My last stop was the office of John Scutt, the government's prosecuting attorney in the case. Scutt was concerned with not divulging any information that might be prejudicial to his case. He was also interested in saving the good taxpayers as much money as possible. In that regard, I informed him, I was willing to be a witness for the prosecution at my own expense. He pondered this, knowing that a reporter's purposes are seldom as simple as stated. He said, though, that he would consider using me as a witness.

"I doubt you'll get your money back," he said after a time. "In a sense this is just your standard fraud case. Like purchasing swampland in Florida." He added, though, that most of the victims in this case were "nickeled and dimed," that my order was one of the largest ones. He would call if he needed me, he promised.

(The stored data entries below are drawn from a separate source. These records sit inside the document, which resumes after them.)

(** ** Environment *)

Definition poolStr (requests : containerPoolRequests) : string :=
  if (exclusiveCPURequests requests >? 0) && (sharedCPURequests requests >? 0)
  then ExclusivePoolID +:+ "&" +:+ SharedPoolID
  else if exclusiveCPURequests requests >? 0 then ExclusivePoolID
  else if cloudphoneCPURequests requests >? 0 then CloudphonePoolID
  else if sharedCPURequests requests >? 0 then SharedPoolID
  else DefaultPoolID.

Definition patchContainerEnv (poolRequests : poolRequestMap) (envPatched : bool) patchList
    (i : nat) (c : v1_Container) : list patch :=
  if decide ("CPU_POOLS" ∈ ctr_Env c) then patchList
  else
    let item := json "{'name':'CPU_POOLS','value':'" +:+
                poolStr (requests_of poolRequests (ctr_Name c)) +:+ json "' }" in
    let path := container_path i +:+ "/env" in
    patchList ++
      [if envPatched || bool_decide (ctr_Env c <> [])
       then mkPatch "add" (path +:+ "/-") item
       else mkPatch "add" path ("[" +:+ item +:+ "]")].

(** ** Pinning *)

Definition newline_tabs : string :=
  String "010" (String "009" (String "009" (String "009" (String "009" (String "009"
    (String "009" (String "009" ""))))))).

Definition command_args (c : v1_Container) : string :=
  json "[ '" +:+ quoted_words (ctr_Command c) +:+ json "' " +:+
  (if decide (ctr_Args c = []) then "" else json ",'" +:+ quoted_words (ctr_Args c) +:+ json "'")
  +:+ "]".

Definition patchContainerForPinning (cpuAnnotation : CPUAnnotation) patchList (i : nat)
    (c : v1_Container) : list patch :=
  if decide ("podinfo" ∈ ctr_VolumeMounts c) then patchList
  else
    let mounts := container_path i +:+ "/volumeMounts/-" in
    let contNameEnv :=
      json "{'name':'CONTAINER_NAME','value':'" +:+ ctr_Name c +:+ json "' }" in
    let envPath := container_path i +:+ "/env" in
    patchList ++
      [mkPatch "add" mounts (json "{'name':'podinfo','mountPath':'/etc/podinfo','readOnly':true}");
       mkPatch "add" mounts
         (json "{'name':'hostbin','mountPath':'" +:+ processStarterPath +:+ json "','readOnly':true}");
       mkPatch "add" mounts
         (json "{'name':'cpu-" +:+ ctr_Name c +:+ json "','mountPath':'/sys/devices/system/cpu'," +:+
          newline_tabs +:+ json "'readOnly':true,'mountPropagation':'HostToContainer'}");
       (if bool_decide (ctr_Env c <> []) then mkPatch "add" (envPath +:+ "/-") contNameEnv
        else mkPatch "add" envPath ("[" +:+ contNameEnv +:+ "]"));
       mkPatch "add" (container_path i +:+ "/command")
         (json "[ '" +:+ processStarterPath +:+ json "' ]")] ++
      (if bool_decide (ctr_Command c <> []) && negb (ContainerExists cpuAnnotation (ctr_Name c))
       then [mkPatch "add" (container_path i +:+ "/args") (command_args c)]
       else []).

Definition patchVolumesForPinning patchList (pod : v1_Pod) : list patch :=
  patchList ++
    [mkPatch "add" "/spec/volumes/-"
       (json "{'name':'podinfo','downwardAPI': { 'items': [ { 'path' : 'annotations','fieldRef':{ 'fieldPath': 'metadata.annotations'} } ] } }");
     mkPatch "add" "/spec/volumes/-"
       (json "{'name':'hostbin','hostPath':{ 'path':'" +:+ processStarterPath +:+ json "'} }")] ++
    ((fun container =>
       mkPatch "add" "/spec/volumes/-"
         (json "{'name':'cpu-" +:+ ctr_Name container +:+ json "','hostPath':{ 'path':'" +:+
          "/var/lib/kubelet/emulator/cpu/" +:+ pod_Namespace pod +:+ "/" +:+ pod_Name pod +:+ "/" +:+
          ctr_Name container +:+ json "','type': 'DirectoryOrCreate' }}")) <$> pod_Containers pod).

(** ** [mutatePods] *)

(** Whether a container is started through the process starter. *)
Definition pinningPatchNeeded (poolRequests : poolRequestMap) (cpuAnnotation : CPUAnnotation)
    (c : v1_Container) : bool :=
  let requests := requests_of poolRequests (ctr_Name c) in
  let needed := ContainerExists cpuAnnotation (ctr_Name c) in
  let needed :=
    if exclusiveCPURequests requests >? 0
    then if bool_decide (ctr_Command c = []) && negb needed then needed else true
    else needed in
  if cloudphoneCPURequests requests >? 0
  then if bool_decide (ctr_Command c = []) && negb needed then needed else true
  else needed.

(** The body of the loop over the containers: the patches, and whether one was for
    pinning. *)
Definition patch_container s (poolRequests : poolRequestMap) (cpuAnnotation : CPUAnnotation)
    (contID : nat) (contSpec : v1_Container) (st : list patch * bool) : list patch * bool :=
  let '(patchList, pinningPatchAdded) := st in
  let requests := requests_of poolRequests (ctr_Name contSpec) in
  let patchList := setRequestLimit s requests patchList contID in
  let needed := pinningPatchNeeded poolRequests cpuAnnotation contSpec in
  let patchList :=
    if needed then patchContainerForPinning cpuAnnotation patchList contID contSpec
    else patchList in
  let patchList :=
    if (sharedCPURequests requests >? 0) || (exclusiveCPURequests requests >? 0)
       || (cloudphoneCPURequests requests >? 0)
    then patchContainerEnv poolRequests needed patchList contID contSpec
    else patchList in
  (patchList, pinningPatchAdded || needed).

Fixpoint patch_containers s (poolRequests : poolRequestMap) (cpuAnnotation : CPUAnnotation)
    (contID : nat) (containers : list v1_Container) (st : list patch * bool)
    : list patch * bool :=
  match containers with
  | [] => st
  | c :: containers =>
      patch_containers s poolRequests cpuAnnotation (S contID) containers
        (patch_container (contID :: s) poolRequests cpuAnnotation contID c st)
  end.

Definition annotationNameFromConfig : string := resourceBaseName +:+ "/cpus".

(** The part of [mutatePods] before the patches: requests and annotation, or the error
    that denies the pod. *)
Definition read_annotation s (unmarshal : string -> list Container * option string)
    (poolRequests : poolRequestMap) (pod : v1_Pod) : res webhook_error CPUAnnotation :=
  match pod_Annotations pod !! annotationNameFromConfig with
  | None => Ok ∅
  | Some podAnnotation =>
      let '(cpuAnnotation, err) := Decode unmarshal (0%nat :: s) NewCPUAnnotation podAnnotation in
      match err with
      | Some e => Err (AnnotationFailed e)
      | None =>
          match validateAnnotation (1%nat :: s) poolRequests cpuAnnotation with
          | Some e => Err (ValidationFailed e)
          | None => Ok cpuAnnotation
          end
      end
  end.

(** The patches of an accepted pod. *)
Definition pod_patches s (poolRequests : poolRequestMap) (cpuAnnotation : CPUAnnotation)
    (pod : v1_Pod) : res webhook_error (list patch) :=
  let '(patchList, pinningPatchAdded) :=
    patch_containers s poolRequests cpuAnnotation 0 (pod_Containers pod) ([], false) in
  if pinningPatchAdded then
    if existsb (fun v => bool_decide (v = "hostbin") || bool_decide (v = "podinfo")) (pod_Volumes pod)
    then Ok patchList
    else Ok (patchVolumesForPinning patchList pod)
  else match pod_Annotations pod !! annotationNameFromConfig with
       | Some _ => Err AnnotationWithoutPatch
       | None => Ok patchList
       end.

Definition pod_patch_list s (unmarshal : string -> list Container * option string)
    (pod : v1_Pod) : res webhook_error (list patch) :=
  poolRequests ← map_err RequestsFailed (getCPUPoolRequests (0%nat :: s) pod);
  cpuAnnotation ← read_annotation (1%nat :: s) unmarshal poolRequests pod;
  pod_patches (2%nat :: s) poolRequests cpuAnnotation pod.

(** [None] is the nil response for a resource that is not a pod. *)
Definition mutatePods s (decode_pod : string -> option v1_Pod)
    (unmarshal : string -> list Container * option string)
    (marshal : list patch -> option string) (request : AdmissionRequest)
    : res unit (option AdmissionResponse) :=
  if decide (rq_Resource request <> ("", "v1", "pods")) then Ok None
  else match decode_pod (rq_Raw request) with
       | None => Ok (Some (toAdmissionResponse DecodeFailed))
       | Some pod =>
           match pod_patch_list s unmarshal pod with
           | Err e => Ok (Some (toAdmissionResponse e))
           | Ok [] => Ok (Some (mkResponse "" true None None))
           | Ok patchList =>
               match marshal patchList with
               | None => Ok (Some (toAdmissionResponse MarshalFailed))
               | Some bytes => Ok (Some (mkResponse "" true None (Some bytes)))
               end
           | Panic p => Panic p
           end
       end.

(** ** The HTTP handler

    The result is the response written, [None] for a request that is not JSON.  The
    decoder gives the review's request (nil or not) and whether it failed.  The last step
    copies the UID: [responseAdmissionReview.Response.UID = requestedAdmissionReview.Request.UID]. *)
Definition serveMutatePod s (decode_review : string -> option AdmissionRequest * bool)
    (decode_pod : string -> option v1_Pod)
    (unmarshal : string -> list Container * option string)
    (marshal : list patch -> option string) (contentType body : string)
    : res unit (option AdmissionResponse) :=
  if decide (contentType <> "application/json") then Ok None
  else
    let '(request, failed) := decode_review body in
    response ← (if failed : bool then Ok (Some (toAdmissionResponse DecodeFailed))
                else match request with
                     | None => Ok (Some (toAdmissionResponse RequestIsNil))
                     | Some request => mutatePods s decode_pod unmarshal marshal request
                     end);
    match request, response with
    | Some request, Some response =>
        Ok (Some (mkResponse (rq_UID request) (Allowed response) (Result response) (Patch response)))
    | _, _ => Panic NilDereference
    end.
End webhook.

(** ** Lemmas *)

Lemma limits_loop_inr `{RangeOrder} s name limits m c r :
  limits_loop s name limits m c = inr r -> exists e, r = Err e.
Proof.
  unfold limits_loop.
  apply (for_range_inv _ (fun _ _ => True) (fun o => o = inr r -> exists e, r = Err e)); [done| |done].
  intros l1 [key value] l2 [m' c'] _ _. destruct (HasPrefix key resourceBaseName); [|done].
  destruct (limit_value value) as [val [e|]]; [|done]. intros [= <-]. eauto.
Qed.

Lemma getCPUPoolRequests_panic `{RangeOrder} s pod p : getCPUPoolRequests s pod <> Panic p.
Proof.
  unfold getCPUPoolRequests.
  apply (for_range_inv _ (fun _ _ => True) (fun o => after o (fun m => Ok m) <> Panic p)); [done| |done].
  intros l1 c l2 m _ _.
  destruct (limits_loop _ _ _ _ _) as [[m' c']|r] eqn:Hr; [done|].
  by apply limits_loop_inr in Hr as [e ->].
Qed.

Section facts.
Context `{CPUSetLib} `{RangeOrder}.
Context (cfsQuotas processStarterPath : string) (env : PoolEnv).
Implicit Types (s : site) (patchList : list patch).

Lemma pod_patch_list_panic s unmarshal pod p :
  pod_patch_list cfsQuotas processStarterPath env s unmarshal pod <> Panic p.
Proof.
  unfold pod_patch_list.
  pose proof (getCPUPoolRequests_panic (0%nat :: s) pod) as Hnp.
  destruct (getCPUPoolRequests _ pod) as [m|e|p']; simpl; [|done|by destruct (Hnp p')].
  destruct (read_annotation _ _ _ _) as [ann|e|p'] eqn:Hr; simpl; [|done|].
  - unfold pod_patches. destruct (patch_containers _ _ _ _ _ _ _ _ _) as [l []];
      repeat split_match; done.
  - exfalso. revert Hr. unfold read_annotation. destruct (_ !! _); [|done].
    destruct (Decode _ _ _ _) as [a [e|]]; [done|]. by destruct (validateAnnotation _ _ _).
Qed.

(** ** Where the patches point *)

Definition suffixes : list string :=
  ["/resources/limits/cpu"; "/resources/requests/cpu"; "/env"; "/env/-"; "/volumeMounts/-";
   "/command"; "/args"].

(** A patch of one of the first [n] containers. *)
Definition container_patch (n : nat) (p : patch) : Prop :=
  exists i sfx, (i < n)%nat /\ sfx ∈ suffixes /\ Path p = container_path i +:+ sfx.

On the plane home I realized that what I really wanted was just to see the con men. I wanted to look at them in court and ask them what they thought they were doing. Did they really think they could get away with this scam? I wanted to ask them if they had realized the world was as twisted and muscle-mad as it is. Were even they surprised by the huge response to their illicit pitch? So many people dying to change their bodies. Think of it. Say the take in this scam was $2 million and the average victim sent in $100, both of which seem reasonable. That means there were 20,000 people who liked what the Fullers and Murphy were offering.

That's massive.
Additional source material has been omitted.